Take Pride Month, celebrated every June in the United States to recognize the historic contributions of members of the LGBTQ+ community. The journalist Sherina Poyyail recently wrote: “As the clock strikes midnight and we amble into June of every year, you can almost hear the sounds of disgruntled designers and social media managers who have to create and upload the rainbow coloured version of company’s logos for Pride Month.”
If your designers really are disgruntled, pause before hitting “send” on that Happy Pride Month post. Any public statement should align with your brand culture. If you lack confidence in that statement, collaborate to decide your organization’s stance on a holiday and the people it celebrates, honors, or remembers.

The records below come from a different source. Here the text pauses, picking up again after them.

(* ===== verification/Base64.v ===== *)
(** * Base64 as the token code uses it

    encoding/base64 with the two encodings of src/internal/auth/jwt/jwt.go: the
    URL alphabet without padding and the standard alphabet with padding.  The
    decoder skips line breaks and does not look at the unused low bits of the
    last character, as the package's default does. *)

From stdpp Require Import base list.
From Stdlib Require Import ZArith Lia Strings.Byte.
From S2P Require Import Prelude.
Local Open Scope Z_scope.
Local Open Scope list_scope.

(** ** Alphabets *)

Record alphabet := mkAlphabet { c62 : byte; c63 : byte }.
Definition url_alphabet : alphabet := mkAlphabet x2d x5f.   (** - and _ *)
Definition std_alphabet : alphabet := mkAlphabet x2b x2f.   (** + and / *)

Definition enc_char (a : alphabet) (v : Z) : byte :=
  if v <? 26 then byte_of_Z (65 + v)
  else if v <? 52 then byte_of_Z (97 + (v - 26))
  else if v <? 62 then byte_of_Z (48 + (v - 52))
  else if v =? 62 then c62 a else c63 a.

Definition dec_char (a : alphabet) (b : byte) : option Z :=
  let c := byte_to_Z b in
  if (65 <=? c) && (c <=? 90) then Some (c - 65)
  else if (97 <=? c) && (c <=? 122) then Some (c - 97 + 26)
  else if (48 <=? c) && (c <=? 57) then Some (c - 48 + 52)
  else if bool_decide (b = c62 a) then Some 62
  else if bool_decide (b = c63 a) then Some 63
  else None.

(** ** Encoding *)

Definition sextet (v : Z) (i : Z) : Z := (v / 64 ^ i) `mod` 64.

Fixpoint encode_with (pad : option byte) (a : alphabet) (bs : list byte) : list byte :=
  match bs with
  | [] => []
  | [x] =>
      let v := byte_to_Z x * 65536 in
      [enc_char a (sextet v 3); enc_char a (sextet v 2)] ++ match pad with Some p => [p; p] | None => [] end
  | [x; y] =>
      let v := byte_to_Z x * 65536 + byte_to_Z y * 256 in
      [enc_char a (sextet v 3); enc_char a (sextet v 2); enc_char a (sextet v 1)]
      ++ match pad with Some p => [p] | None => [] end
  | x :: y :: z :: bs =>
      let v := byte_to_Z x * 65536 + byte_to_Z y * 256 + byte_to_Z z in
      enc_char a (sextet v 3) :: enc_char a (sextet v 2) :: enc_char a (sextet v 1) :: enc_char a (sextet v 0)
      :: encode_with pad a bs
  end.

Definition pad_char : byte := x3d.
Definition RawURL_encode (bs : list byte) : list byte := encode_with None url_alphabet bs.
Definition Std_encode (bs : list byte) : list byte := encode_with (Some pad_char) std_alphabet bs.

(** ** Decoding *)

Definition line_break (b : byte) : bool := bool_decide (b = x0d) || bool_decide (b = x0a).

Definition quantum_bytes (n : nat) (v : Z) : list byte :=
  take n [byte_of_Z (v / 65536); byte_of_Z (v / 256); byte_of_Z v].

(** The bytes of characters that contain no line break. *)
Fixpoint decode_chars (padded : bool) (a : alphabet) (cs : list byte) : option (list byte) :=
  match cs with
  | [] => Some []
  | c0 :: c1 :: c2 :: c3 :: cs =>
      x0 ← dec_char a c0; x1 ← dec_char a c1;
      if padded && bool_decide (c2 = pad_char) then
        (** two padding characters end the input *)
        if bool_decide (c3 = pad_char) && bool_decide (cs = []) then Some (quantum_bytes 1 ((x0 * 64 + x1) * 4096)) else None
      else
        x2 ← dec_char a c2;
        if padded && bool_decide (c3 = pad_char) then
          if bool_decide (cs = []) then Some (quantum_bytes 2 (((x0 * 64 + x1) * 64 + x2) * 64)) else None
        else
          x3 ← dec_char a c3;
          rest ← decode_chars padded a cs;
          Some (quantum_bytes 3 (((x0 * 64 + x1) * 64 + x2) * 64 + x3) ++ rest)
  | [c0; c1; c2] =>
      if padded then None
      else x0 ← dec_char a c0; x1 ← dec_char a c1; x2 ← dec_char a c2;
           Some (quantum_bytes 2 (((x0 * 64 + x1) * 64 + x2) * 64))
  | [c0; c1] =>
      if padded then None
      else x0 ← dec_char a c0; x1 ← dec_char a c1; Some (quantum_bytes 1 ((x0 * 64 + x1) * 4096))
  | [_] => None
  end.

Definition RawURL_decode (s : list byte) : option (list byte) :=
  decode_chars false url_alphabet (filter (λ b, line_break b = false) s).
Definition Std_decode (s : list byte) : option (list byte) :=
  decode_chars true std_alphabet (filter (λ b, line_break b = false) s).

Example std_abc : Std_encode [x61; x62; x63; x64] = [x59; x57; x4a; x6a; x5a; x41; x3d; x3d].
Proof. by vm_compute. Qed.

(** ** Round trip *)

(** What the decoder needs of an alphabet. *)
Definition alphabet_ok (a : alphabet) : bool :=
  forallb (λ n, let v := Z.of_nat n in
    bool_decide (dec_char a (enc_char a v) = Some v) && negb (line_break (enc_char a v))
    && negb (bool_decide (enc_char a v = pad_char)) && negb (bool_decide (enc_char a v = x2e))) (seq 0 64).

Lemma url_ok : alphabet_ok url_alphabet = true. Proof. by vm_compute. Qed.
Lemma std_ok : alphabet_ok std_alphabet = true. Proof. by vm_compute. Qed.

Lemma alphabet_spec a v :
  alphabet_ok a = true → 0 ≤ v < 64 →
  dec_char a (enc_char a v) = Some v ∧ line_break (enc_char a v) = false ∧ enc_char a v ≠ pad_char ∧ enc_char a v ≠ x2e.
Proof.
  intros Ha Hv. unfold alphabet_ok in Ha. rewrite forallb_forall in Ha. specialize (Ha (Z.to_nat v)).
  rewrite Z2Nat.id in Ha by lia.
  assert (In (Z.to_nat v) (seq 0 64)) as Hin by (apply List.in_seq; lia). apply Ha in Hin.
  rewrite !andb_true_iff, !negb_true_iff, bool_decide_eq_true, !bool_decide_eq_false in Hin. tauto.
Qed.

Lemma sextet_range v i : 0 ≤ sextet v i < 64.
Proof. apply Z.mod_pos_bound. lia. Qed.

Lemma sextets_of v :
  0 ≤ v < 2 ^ 24 → ((sextet v 3 * 64 + sextet v 2) * 64 + sextet v 1) * 64 + sextet v 0 = v.
Proof.
  intros Hv. unfold sextet. change (64 ^ 3) with (64 * (64 * 64)). change (64 ^ 2) with (64 * 64).
  change (64 ^ 1) with 64. change (64 ^ 0) with 1. rewrite Z.div_1_r, <-!Z.div_div by lia.
  set (a := v / 64). set (b := a / 64). set (c := b / 64).
  pose proof (Z.div_mod v 64 ltac:(lia)). pose proof (Z.div_mod a 64 ltac:(lia)). pose proof (Z.div_mod b 64 ltac:(lia)).
  rewrite (Z.mod_small c 64); [lia|]. unfold c, b, a. rewrite !Z.div_div by lia.
  split; [apply Z.div_pos; lia|apply Z.div_lt_upper_bound; lia].
Qed.

Lemma sextet_low w : sextet (w * 64) 0 = 0.
Proof. unfold sextet. change (64 ^ 0) with 1. rewrite Z.div_1_r. apply Z.mod_mul. lia. Qed.
Lemma sextet_mid w : sextet (w * 4096) 1 = 0.
Proof.
  unfold sextet. change (64 ^ 1) with 64. replace (w * 4096) with (w * 64 * 64) by ring.
  rewrite Z.div_mul by lia. apply Z.mod_mul. lia.
Qed.

(** The three bytes of a 24-bit number. *)
Lemma quantum_spec x y z :
  quantum_bytes 3 (byte_to_Z x * 65536 + byte_to_Z y * 256 + byte_to_Z z) = [x; y; z].
Proof.
  pose proof (byte_to_Z_range x). pose proof (byte_to_Z_range y). pose proof (byte_to_Z_range z).
  unfold quantum_bytes. cbn [take].
  set (v := byte_to_Z x * 65536 + byte_to_Z y * 256 + byte_to_Z z).
  assert (∀ w b, 0 ≤ byte_to_Z b < 256 → w `mod` 256 = byte_to_Z b → byte_of_Z w = b) as Hb.
  { intros w b _ E. rewrite <-(byte_of_to_Z b), <-E. unfold byte_of_Z. by rewrite Z.mod_mod. }
  f_equal; [|f_equal; [|f_equal]]; apply Hb; try done; unfold v.
  - rewrite <-(Z.div_unique _ 65536 (byte_to_Z x) (byte_to_Z y * 256 + byte_to_Z z)) by lia. apply Z.mod_small. lia.
  - rewrite <-(Z.div_unique _ 256 (byte_to_Z x * 256 + byte_to_Z y) (byte_to_Z z)) by lia.
    rewrite Z.add_comm, Z_mod_plus_full. apply Z.mod_small. lia.
  - replace (byte_to_Z x * 65536 + byte_to_Z y * 256 + byte_to_Z z)
      with (byte_to_Z z + (byte_to_Z x * 256 + byte_to_Z y) * 256) by ring.
    rewrite Z_mod_plus_full. apply Z.mod_small. lia.
Qed.

Lemma quantum_take n v : (n ≤ 3)%nat → quantum_bytes n v = take n (quantum_bytes 3 v).
Proof. unfold quantum_bytes. intros. rewrite take_take. f_equal. lia. Qed.

Lemma dec_enc_sextet a v i : alphabet_ok a = true → dec_char a (enc_char a (sextet v i)) = Some (sextet v i).
Proof. intros Ha. by apply alphabet_spec, sextet_range. Qed.

Lemma enc_not_pad a v i : alphabet_ok a = true → bool_decide (enc_char a (sextet v i) = pad_char) = false.
Proof. intros Ha. apply bool_decide_eq_false_2. by apply alphabet_spec, sextet_range. Qed.

Definition padded_by (pad : option byte) : bool := match pad with Some _ => true | None => false end.

Lemma decode_encode pad a bs :
  alphabet_ok a = true → pad = None ∨ pad = Some pad_char →
  decode_chars (padded_by pad) a (encode_with pad a bs) = Some bs.
Proof.
  intros Ha Hpad. assert (∀ n bs, (length bs ≤ n)%nat →
    decode_chars (padded_by pad) a (encode_with pad a bs) = Some bs) as H; [|by apply (H (length bs))].
  clear bs. induction n as [|n IH]; intros [|x [|y [|z bs]]] Hn; simpl in Hn; try lia; try done.
  - pose proof (byte_to_Z_range x). cbn [encode_with app]. set (v := byte_to_Z x * 65536).
    assert (quantum_bytes 1 ((sextet v 3 * 64 + sextet v 2) * 4096) = [x]) as Hq.
    { replace ((sextet v 3 * 64 + sextet v 2) * 4096) with v; [|pose proof (sextets_of v ltac:(unfold v; lia)) as Hs].
      - rewrite quantum_take by lia. pose proof (quantum_spec x x00 x00) as Hx. change (byte_to_Z x00) with 0 in Hx.
        unfold v. replace (byte_to_Z x * 65536) with (byte_to_Z x * 65536 + 0 * 256 + 0) by ring. by rewrite Hx.
      - assert (sextet v 1 = 0) by (unfold v; replace (byte_to_Z x * 65536) with (byte_to_Z x * 16 * 4096) by ring; apply sextet_mid).
        assert (sextet v 0 = 0) by (unfold v; replace (byte_to_Z x * 65536) with (byte_to_Z x * 1024 * 64) by ring; apply sextet_low).
        lia. }
    destruct Hpad as [-> | ->]; cbn [decode_chars padded_by]; rewrite !dec_enc_sextet by done; cbn [mbind option_bind];
      by rewrite Hq.
  - pose proof (byte_to_Z_range x). pose proof (byte_to_Z_range y). cbn [encode_with app].
    set (v := byte_to_Z x * 65536 + byte_to_Z y * 256).
    assert (quantum_bytes 2 (((sextet v 3 * 64 + sextet v 2) * 64 + sextet v 1) * 64) = [x; y]) as Hq.
    { replace (((sextet v 3 * 64 + sextet v 2) * 64 + sextet v 1) * 64) with v; [|pose proof (sextets_of v ltac:(unfold v; lia)) as Hs].
      - rewrite quantum_take by lia. pose proof (quantum_spec x y x00) as Hx. change (byte_to_Z x00) with 0 in Hx.
        unfold v. replace (byte_to_Z x * 65536 + byte_to_Z y * 256) with (byte_to_Z x * 65536 + byte_to_Z y * 256 + 0) by ring. by rewrite Hx.
      - assert (sextet v 0 = 0); [|lia].
        unfold v. replace (byte_to_Z x * 65536 + byte_to_Z y * 256) with ((byte_to_Z x * 1024 + byte_to_Z y * 4) * 64) by ring. apply sextet_low. }
    destruct Hpad as [-> | ->]; cbn [decode_chars padded_by]; rewrite !dec_enc_sextet by done; cbn [mbind option_bind];
      rewrite ?enc_not_pad by done; cbn [andb]; by rewrite ?Hq.
  - pose proof (byte_to_Z_range x). pose proof (byte_to_Z_range y). pose proof (byte_to_Z_range z).
    cbn [encode_with]. set (v := byte_to_Z x * 65536 + byte_to_Z y * 256 + byte_to_Z z).
    cbn [decode_chars]. rewrite !dec_enc_sextet by done. cbn [mbind option_bind].
    rewrite !enc_not_pad, !andb_false_r by done. cbn [mbind option_bind]. rewrite (IH bs) by lia. cbn [mbind option_bind].
    rewrite sextets_of by (unfold v; lia). unfold v. by rewrite quantum_spec.
Qed.

(** Characters of an encoding: no line breaks, and no dots without padding. *)
Lemma encode_chars pad a bs :
  alphabet_ok a = true → pad = None ∨ pad = Some pad_char →
  Forall (λ b, line_break b = false ∧ b ≠ x2e) (encode_with pad a bs).
Proof.
  intros Ha Hpad. assert (∀ v i, line_break (enc_char a (sextet v i)) = false ∧ enc_char a (sextet v i) ≠ x2e) as He.
  { intros v i. by destruct (alphabet_spec a (sextet v i) Ha (sextet_range v i)) as (_ & ? & _ & ?). }
  assert (∀ n bs, (length bs ≤ n)%nat → Forall (λ b, line_break b = false ∧ b ≠ x2e) (encode_with pad a bs)) as H;
    [|by apply (H (length bs))].
  clear bs. induction n as [|n IH]; intros [|x [|y [|z bs]]] Hn; simpl in Hn; try lia; try constructor; cbn [encode_with app].
  all: repeat constructor; try apply He.
  - by destruct Hpad as [-> | ->]; repeat constructor.
  - by destruct Hpad as [-> | ->]; repeat constructor.
  - apply IH. lia.
Qed.

Lemma filter_breaks pad a bs :
  alphabet_ok a = true → pad = None ∨ pad = Some pad_char →
  filter (λ b, line_break b = false) (encode_with pad a bs) = encode_with pad a bs.
Proof.
  intros Ha Hp. pose proof (encode_chars pad a bs Ha Hp) as H. induction H as [|b l [Hb _] _ IH]; [done|].
  by rewrite filter_cons_True, IH.
Qed.

Lemma RawURL_roundtrip bs : RawURL_decode (RawURL_encode bs) = Some bs.
Proof.
  unfold RawURL_decode, RawURL_encode. rewrite filter_breaks by (apply url_ok || by left).
  apply (decode_encode None); [apply url_ok|by left].
Qed.

Lemma Std_roundtrip bs : Std_decode (Std_encode bs) = Some bs.
Proof.
  unfold Std_decode, Std_encode. rewrite filter_breaks by (apply std_ok || by right).
  apply (decode_encode (Some pad_char)); [apply std_ok|by right].
Qed.

Lemma RawURL_no_dot bs : x2e ∉ RawURL_encode bs.
Proof.
  intros Hin. pose proof (encode_chars None url_alphabet bs url_ok (or_introl eq_refl)) as H.
  rewrite Forall_forall in H. by destruct (H _ Hin).
Qed.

Anticipate tough questions in advance. Never assume employees, customers, and/or business clients think in lockstep about every holiday on the social media calendar.
Here are three more tips to consider before issuing any public holiday message from your organization:
Categorize holidays and observances on your social calendar by their risk factor, then decide if they should be addressed on your social channels at all:
- Slam dunk: Christmas, Labor Day, Memorial Day, Independence Day, New Year’s Eve
- Borderline: Flag Day, Valentine’s Day
- Proceed with caution: Juneteenth, Columbus Day, Earth Day, Pride Month
You’ll want more time to discuss hot-button holidays. Carefully decide how each event appeals to your audience and stakeholders. Identify the potential pitfalls, which will vary from organization to organization.

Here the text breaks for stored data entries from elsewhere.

(** *** Token pairs *)

Definition access_ttl (m : Manager) : Z :=
  let ttl := i64 (AccessTokenTTL m * second) in if ttl =? 0 then 15 * minute else ttl.

Definition subject_type (user : User) : string := if bool_decide (u_Role user = "admin") then "admin" else "user".

Definition login_claims (m : Manager) (now : Z) (user : User) : Claims :=
  mkClaims (u_Username user) (subject_type user) (u_Username user) "" [u_Role user]
    (permissionsFromRole (u_Role user)) ∅ "password" (now / second) ((now + access_ttl m) / second).

Definition GenerateTokens (m : Manager) (now r1 r2 : Z) (user : User) : option Tokens :=
  access ← signClaims m (login_claims m now user);
  Some (mkTokens access
    (generateRefreshToken m r1 r2 (u_Username user) (subject_type user) (u_Username user) [u_Role user] ∅)
    (Z.quot (access_ttl m) second) "Bearer").

(** The claims of a refreshed token; [rt.Roles[0]] panics without roles. *)
Definition refreshed_claims (m : Manager) (now : Z) (rt : RefreshToken) (role : string) : Claims :=
  mkClaims (t_SubjectID rt) (t_SubjectType rt) (t_AccountID rt) "" (t_Roles rt) (permissionsFromRole role)
    (t_Namespaces rt) "refresh" (now / second) ((now + access_ttl m) / second).

Definition RefreshTokens (m : Manager) (v now r1 r2 : Z) (refreshToken : list byte) : outcome (option Tokens) :=
  match validateRefreshToken m v refreshToken with
  | None => Ret None
  | Some rt =>
      match t_Roles rt with
      | [] => Panic
      | role :: _ =>
          Ret (access ← signClaims m (refreshed_claims m now rt role);
               Some (mkTokens access
                 (generateRefreshToken m r1 r2 (t_SubjectID rt) (t_SubjectType rt) (t_AccountID rt) (t_Roles rt) (t_Namespaces rt))
                 (Z.quot (access_ttl m) second) "Bearer"))
      end
  end.

(** [Service.VerifyToken]: a token, else an API key. *)
Definition VerifyToken (hashKey : string → string) (mgr : option Manager) (keys : APIKeyAuthenticator) (now : Z)
    (token : list byte) : option Identity :=
  match (m ← mgr; VerifyAccessToken m now token) with
  | Some c => Some (ToIdentity c)
  | None => apikey_Authenticate hashKey keys (mkAuthRequest "" "" "" (bytes_str token) "" "" "")
  end.
End jwt.

(** ** Parts of a token *)

Lemma lor_fold_zero acc l :
  foldl (λ d (p : byte * byte), Z.lor d (Z.lxor (byte_to_Z p.1) (byte_to_Z p.2))) acc l = 0 ↔
  acc = 0 ∧ Forall (λ p, p.1 = p.2) l.
Proof.
  revert acc. induction l as [|[x y] l IH]; intros acc; simpl; [by split; [|intros []]|].
  rewrite IH, Z.lor_eq_0_iff, Z.lxor_eq_0_iff, Forall_cons. simpl. split; [|naive_solver].
  intros [[-> Hxy] Hl]. split_and!; try done. by rewrite <-(byte_of_to_Z x), Hxy, byte_of_to_Z.
Qed.

(** The comparison in constant time is equality. *)
Lemma constTimeEqual_spec a b : constTimeEqual a b = true ↔ a = b.
Proof.
  unfold constTimeEqual. destruct (Nat.eqb_spec (length a) (length b)) as [Hl|Hl]; simpl.
  2: { split; [done|]. intros ->. done. }
  rewrite Z.eqb_eq, lor_fold_zero. split; [|intros ->; split; [done|]].
  - intros [_ H]. revert b Hl H. induction a as [|x a IH]; intros [|y b] Hl H; simpl in *; try done.
    apply Forall_cons in H as [Hxy H]. simpl in Hxy. subst. f_equal. apply IH; [lia|done].
  - clear Hl. induction b as [|y b IH]; simpl; constructor; done.
Qed.

Lemma split_prefix parts cur s rest :
  x2e ∉ s → split_loop parts cur (s ++ rest) =
    split_loop parts (match s with [] => cur | _ => Some (default [] cur ++ s) end) rest.
Proof.
  revert cur. induction s as [|b s IH]; intros cur Hd; [done|]. rewrite not_elem_of_cons in Hd. destruct Hd as [Hb Hd].
  cbn [app split_loop]. rewrite bool_decide_eq_false_2 by congruence. rewrite IH by done.
  destruct s as [|c s]; [done|]. simpl. by rewrite <-app_assoc.
Qed.

Lemma split_dot parts cur s : split_loop parts cur (dot :: s) = split_loop (parts ++ [default [] cur]) None s.
Proof. done. Qed.

Lemma default_cur (s : list byte) : default [] (match s with [] => None | _ => Some (default [] None ++ s) end) = s.
Proof. by destruct s. Qed.

Lemma splitToken_join a b c :
  x2e ∉ a → x2e ∉ b → x2e ∉ c → c ≠ [] → splitToken (join_dot (join_dot a b) c) = [a; b; c].
Proof.
  intros Ha Hb Hc Hne. unfold splitToken, join_dot. rewrite <-app_assoc. cbn [app].
  rewrite split_prefix, split_dot, default_cur by done. cbn [app].
  rewrite split_prefix, split_dot, default_cur by done.
  rewrite <-(app_nil_r c) at 1. rewrite split_prefix by done. by destruct c.
Qed.

Lemma RawURL_encode_nil bs : RawURL_encode bs = [] → bs = [].
Proof. intros E. pose proof (RawURL_roundtrip bs) as H. rewrite E in H. by injection H. Qed.

Section laws.
Context `{JSON} (sha256 : list byte → list byte).

(** What is assumed of encoding/json: the payloads for which decoding undoes
    encoding (all whose strings are valid UTF-8). *)
Context (claims_ok : Claims → Prop) (refresh_ok : RefreshToken → Prop).
Context (Hclaims : ∀ c, claims_ok c → unmarshal_claims (marshal_claims c) = Some c).
Context (Hrefresh : ∀ r, refresh_ok r → unmarshal_refresh (marshal_refresh r) = Some r).
(** SHA-256 has 32 bytes; a key accepts its own signatures, which are not empty. *)
Context (Hsha : ∀ x, length (sha256 x) = 32%nat).
Definition key_ok (ks : keyStore) : Prop :=
  ∀ data, ∃ sig, ks_sign ks data = Some sig ∧ sig ≠ [] ∧ ks_verify ks data sig = true.

(** There is something to sign with. *)
Definition can_sign (m : Manager) : Prop :=
  match m_keyStore m with Some ks => key_ok ks | None => hmacSecret m ≠ [] end.

Lemma accepted_own c now :
  claims_ok c → now / second ≤ c_ExpiresAt c → accepted_claims now (RawURL_encode (marshal_claims c)) = Some c.
Proof.
  intros Hok Hexp. unfold accepted_claims. rewrite RawURL_roundtrip. simpl. rewrite Hclaims by done. simpl.
  by destruct (Z.ltb_spec (c_ExpiresAt c) (now / second)); [lia|].
Qed.

Lemma hmac_nonempty data key : RawURL_encode (hmacSHA256 sha256 data key) ≠ [].
Proof. intros E%RawURL_encode_nil. pose proof (Hsha (sha256 (key ++ [x01]) ++ data ++ [x01])) as Hl. unfold hmacSHA256 in E. by rewrite E in Hl. Qed.

Lemma access_roundtrip m c now :
  can_sign m → claims_ok c → now / second ≤ c_ExpiresAt c →
  ∃ tok, signClaims sha256 m c = Some tok ∧ VerifyAccessToken sha256 m now tok = Some c.
Proof.
  intros Hm Hok Hexp. unfold can_sign, signClaims, VerifyAccessToken in *. destruct (m_keyStore m) as [ks|].
  - unfold signWithKey. set (data := join_dot _ _). destruct (Hm data) as (sig & -> & Hne & Hv). cbn [mbind option_bind].
    eexists. split; [done|]. unfold verifyWithKey, data.
    rewrite splitToken_join by (try apply RawURL_no_dot; by intros ?%RawURL_encode_nil).
    rewrite RawURL_roundtrip. cbn [mbind option_bind]. fold data. rewrite Hv. by apply accepted_own.
  - destruct (hmacSecret m) as [|b s] eqn:E; [done|]. rewrite <-E. cbn [length]. rewrite E. cbn [length Nat.ltb Nat.leb].
    eexists. split; [done|]. unfold signHMAC, verifyHMAC.
    rewrite splitToken_join by (try apply RawURL_no_dot; apply hmac_nonempty).
    rewrite RawURL_roundtrip. cbn [mbind option_bind]. rewrite (proj2 (constTimeEqual_spec _ _) eq_refl). by apply accepted_own.
Qed.

Lemma refresh_roundtrip m now n1 n2 sid sty acc roles nss :
  let rt := mkRefreshToken sid sty acc roles nss (n1 / second) ((n2 + refreshTTL) / second) in
  refresh_ok rt → now ≤ n2 + refreshTTL →
  validateRefreshToken sha256 m now (generateRefreshToken sha256 m n1 n2 sid sty acc roles nss) = Some rt.
Proof.
  intros rt Hok Hexp. unfold validateRefreshToken, generateRefreshToken. rewrite Std_roundtrip. cbn [mbind option_bind].
  fold rt. set (data := marshal_refresh rt).
  assert (now / second ≤ (n2 + refreshTTL) / second) as Hdiv by (apply Z.div_le_mono; done).
  assert ((rt0 ← unmarshal_refresh data; if t_ExpiresAt rt0 <? now / second then None else Some rt0) = Some rt) as Hfin.
  { unfold data. rewrite Hrefresh by done. cbn [mbind option_bind]. cbn [rt t_ExpiresAt].
    by destruct (Z.ltb_spec ((n2 + refreshTTL) / second) (now / second)); [lia|]. }
  destruct (0 <? length (hmacSecret m))%nat; cbn [mbind option_bind]; [|exact Hfin].
  assert (length (hmacSHA256 sha256 data (hmacSecret m)) = 32%nat) as Hl by apply Hsha.
  rewrite length_app, Hl. destruct (Nat.ltb_spec (length data + 32) 32); [lia|].
  replace (length data + 32 - 32)%nat with (length data) by lia. rewrite take_app_length, drop_app_length.
  rewrite (proj2 (constTimeEqual_spec _ _) eq_refl). exact Hfin.
Qed.
End laws.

For each holiday, ask: Is your position clearly verbalized internally to leadership and staff?
Methods of communication vary between organizations, too. It’s important for those in positions of leadership to know when and how individuals on staff like to be approached. When communicating with a larger group - internally or externally - use consistent language and tone across all media and/or forms of communication.
Be prepared to respond publicly about your stance and/or beliefs.
“We have to say something” isn’t a reason to justify a social media post. If your organization cannot respond to public criticism, don’t issue the post at all.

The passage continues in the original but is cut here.